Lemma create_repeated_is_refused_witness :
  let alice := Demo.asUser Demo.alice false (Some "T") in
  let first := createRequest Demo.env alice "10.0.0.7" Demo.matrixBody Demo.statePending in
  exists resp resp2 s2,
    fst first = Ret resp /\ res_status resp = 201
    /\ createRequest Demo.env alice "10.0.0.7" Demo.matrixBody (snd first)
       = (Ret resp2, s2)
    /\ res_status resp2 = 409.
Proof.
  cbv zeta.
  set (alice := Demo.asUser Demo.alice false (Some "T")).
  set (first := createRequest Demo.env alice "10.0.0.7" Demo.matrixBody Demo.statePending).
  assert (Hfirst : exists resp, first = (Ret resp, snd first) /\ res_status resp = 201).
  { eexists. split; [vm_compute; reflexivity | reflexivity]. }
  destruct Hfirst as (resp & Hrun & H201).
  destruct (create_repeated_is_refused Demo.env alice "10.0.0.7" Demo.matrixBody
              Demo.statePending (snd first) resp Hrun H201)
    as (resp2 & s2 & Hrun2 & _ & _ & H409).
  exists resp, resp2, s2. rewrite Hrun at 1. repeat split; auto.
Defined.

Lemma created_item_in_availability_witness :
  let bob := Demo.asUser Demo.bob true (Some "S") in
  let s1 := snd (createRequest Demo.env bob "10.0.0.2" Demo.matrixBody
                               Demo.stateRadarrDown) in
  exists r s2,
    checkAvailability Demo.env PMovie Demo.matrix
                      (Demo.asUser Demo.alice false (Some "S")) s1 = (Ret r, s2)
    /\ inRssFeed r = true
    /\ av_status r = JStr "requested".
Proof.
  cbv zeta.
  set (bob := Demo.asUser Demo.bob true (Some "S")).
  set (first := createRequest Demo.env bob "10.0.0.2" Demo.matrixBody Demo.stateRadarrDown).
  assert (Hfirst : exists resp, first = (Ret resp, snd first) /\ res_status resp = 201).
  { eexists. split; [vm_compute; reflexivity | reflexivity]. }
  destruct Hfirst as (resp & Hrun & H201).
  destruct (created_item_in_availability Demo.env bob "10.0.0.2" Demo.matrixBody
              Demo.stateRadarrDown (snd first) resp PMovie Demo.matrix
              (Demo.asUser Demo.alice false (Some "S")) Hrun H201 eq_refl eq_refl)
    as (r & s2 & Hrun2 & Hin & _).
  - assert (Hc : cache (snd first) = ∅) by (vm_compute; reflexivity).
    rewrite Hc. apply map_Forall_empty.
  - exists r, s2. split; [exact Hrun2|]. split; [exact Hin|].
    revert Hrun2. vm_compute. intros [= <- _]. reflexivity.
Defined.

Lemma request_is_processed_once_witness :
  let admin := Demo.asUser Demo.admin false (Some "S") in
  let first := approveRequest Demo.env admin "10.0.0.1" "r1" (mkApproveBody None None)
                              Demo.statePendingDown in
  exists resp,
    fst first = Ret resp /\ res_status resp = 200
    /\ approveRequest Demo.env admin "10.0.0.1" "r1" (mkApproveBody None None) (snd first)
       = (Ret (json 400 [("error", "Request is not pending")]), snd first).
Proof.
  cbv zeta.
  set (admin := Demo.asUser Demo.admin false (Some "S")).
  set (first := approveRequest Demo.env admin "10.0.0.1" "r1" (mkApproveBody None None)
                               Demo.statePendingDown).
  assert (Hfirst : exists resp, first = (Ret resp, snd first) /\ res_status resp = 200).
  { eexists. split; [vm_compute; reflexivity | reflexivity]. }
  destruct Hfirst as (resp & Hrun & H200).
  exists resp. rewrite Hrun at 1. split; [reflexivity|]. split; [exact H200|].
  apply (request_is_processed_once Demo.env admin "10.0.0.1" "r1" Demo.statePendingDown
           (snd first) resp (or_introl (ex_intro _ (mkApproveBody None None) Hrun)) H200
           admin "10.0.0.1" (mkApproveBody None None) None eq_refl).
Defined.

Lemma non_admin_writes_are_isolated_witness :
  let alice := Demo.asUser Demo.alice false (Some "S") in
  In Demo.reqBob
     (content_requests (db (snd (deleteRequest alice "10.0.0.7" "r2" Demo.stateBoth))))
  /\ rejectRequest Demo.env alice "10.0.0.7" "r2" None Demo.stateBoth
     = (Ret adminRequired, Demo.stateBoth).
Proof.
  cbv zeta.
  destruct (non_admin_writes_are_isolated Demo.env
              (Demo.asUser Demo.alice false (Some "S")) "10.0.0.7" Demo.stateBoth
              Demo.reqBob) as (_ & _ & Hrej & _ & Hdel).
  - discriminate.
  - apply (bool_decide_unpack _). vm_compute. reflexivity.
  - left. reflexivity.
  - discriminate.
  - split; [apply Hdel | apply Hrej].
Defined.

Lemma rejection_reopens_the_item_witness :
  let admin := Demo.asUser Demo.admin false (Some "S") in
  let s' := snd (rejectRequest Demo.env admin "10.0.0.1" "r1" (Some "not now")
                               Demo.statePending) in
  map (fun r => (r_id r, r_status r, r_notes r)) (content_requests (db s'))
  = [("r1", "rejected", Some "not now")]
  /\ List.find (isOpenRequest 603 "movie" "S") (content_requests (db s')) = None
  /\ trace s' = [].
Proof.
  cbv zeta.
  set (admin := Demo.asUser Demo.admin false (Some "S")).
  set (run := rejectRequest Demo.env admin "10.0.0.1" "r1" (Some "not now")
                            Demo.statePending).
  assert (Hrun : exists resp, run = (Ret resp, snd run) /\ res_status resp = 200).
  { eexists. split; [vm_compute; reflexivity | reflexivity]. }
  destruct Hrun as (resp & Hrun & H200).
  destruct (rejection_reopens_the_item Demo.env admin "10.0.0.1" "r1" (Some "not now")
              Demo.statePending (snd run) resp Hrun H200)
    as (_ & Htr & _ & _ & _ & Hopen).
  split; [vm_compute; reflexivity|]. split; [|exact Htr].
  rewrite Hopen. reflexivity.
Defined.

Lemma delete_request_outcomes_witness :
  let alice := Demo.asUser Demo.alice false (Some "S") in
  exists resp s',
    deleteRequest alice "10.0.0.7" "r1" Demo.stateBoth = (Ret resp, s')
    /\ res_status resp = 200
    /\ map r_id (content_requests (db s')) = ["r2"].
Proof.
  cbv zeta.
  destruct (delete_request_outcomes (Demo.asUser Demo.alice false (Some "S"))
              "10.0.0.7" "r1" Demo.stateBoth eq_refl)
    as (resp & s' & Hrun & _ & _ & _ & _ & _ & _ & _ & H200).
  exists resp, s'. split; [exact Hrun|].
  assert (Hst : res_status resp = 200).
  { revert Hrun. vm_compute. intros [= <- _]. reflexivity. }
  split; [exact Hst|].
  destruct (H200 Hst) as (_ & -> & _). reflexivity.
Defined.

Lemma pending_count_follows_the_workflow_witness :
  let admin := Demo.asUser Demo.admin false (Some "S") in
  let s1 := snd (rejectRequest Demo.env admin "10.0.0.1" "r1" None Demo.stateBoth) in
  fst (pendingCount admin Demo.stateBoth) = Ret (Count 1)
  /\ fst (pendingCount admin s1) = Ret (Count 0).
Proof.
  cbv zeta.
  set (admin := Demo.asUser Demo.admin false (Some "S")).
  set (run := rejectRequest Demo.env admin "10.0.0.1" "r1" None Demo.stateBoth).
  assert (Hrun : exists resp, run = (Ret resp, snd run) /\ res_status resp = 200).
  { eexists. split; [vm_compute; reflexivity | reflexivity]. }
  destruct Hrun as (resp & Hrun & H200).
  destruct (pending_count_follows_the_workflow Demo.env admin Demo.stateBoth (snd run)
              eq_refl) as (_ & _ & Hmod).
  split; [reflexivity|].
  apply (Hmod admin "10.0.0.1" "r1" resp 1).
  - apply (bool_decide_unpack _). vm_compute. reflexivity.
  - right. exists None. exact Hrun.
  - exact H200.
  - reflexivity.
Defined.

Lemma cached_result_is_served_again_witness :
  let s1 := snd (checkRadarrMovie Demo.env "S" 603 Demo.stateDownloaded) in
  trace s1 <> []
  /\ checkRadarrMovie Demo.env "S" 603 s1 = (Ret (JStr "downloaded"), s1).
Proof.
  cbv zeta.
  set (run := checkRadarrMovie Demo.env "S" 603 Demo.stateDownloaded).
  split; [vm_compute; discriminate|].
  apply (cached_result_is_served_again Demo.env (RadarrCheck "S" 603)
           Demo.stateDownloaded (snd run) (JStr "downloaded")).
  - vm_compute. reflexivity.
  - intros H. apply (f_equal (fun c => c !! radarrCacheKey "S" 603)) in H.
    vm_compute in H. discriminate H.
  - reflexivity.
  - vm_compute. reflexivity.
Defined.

**REQUIREMENT:** The required answer is the line with "- exact H200." plus every line after it to the end of the entries above, transcribed exactly.

**RESPONSE AREA:**
  - exact H200.
  - reflexivity.
Defined.

Lemma cached_result_is_served_again_witness :
  let s1 := snd (checkRadarrMovie Demo.env "S" 603 Demo.stateDownloaded) in
  trace s1 <> []
  /\ checkRadarrMovie Demo.env "S" 603 s1 = (Ret (JStr "downloaded"), s1).
Proof.
  cbv zeta.
  set (run := checkRadarrMovie Demo.env "S" 603 Demo.stateDownloaded).
  split; [vm_compute; discriminate|].
  apply (cached_result_is_served_again Demo.env (RadarrCheck "S" 603)
           Demo.stateDownloaded (snd run) (JStr "downloaded")).
  - vm_compute. reflexivity.
  - intros H. apply (f_equal (fun c => c !! radarrCacheKey "S" 603)) in H.
    vm_compute in H. discriminate H.
  - reflexivity.
  - vm_compute. reflexivity.
Defined.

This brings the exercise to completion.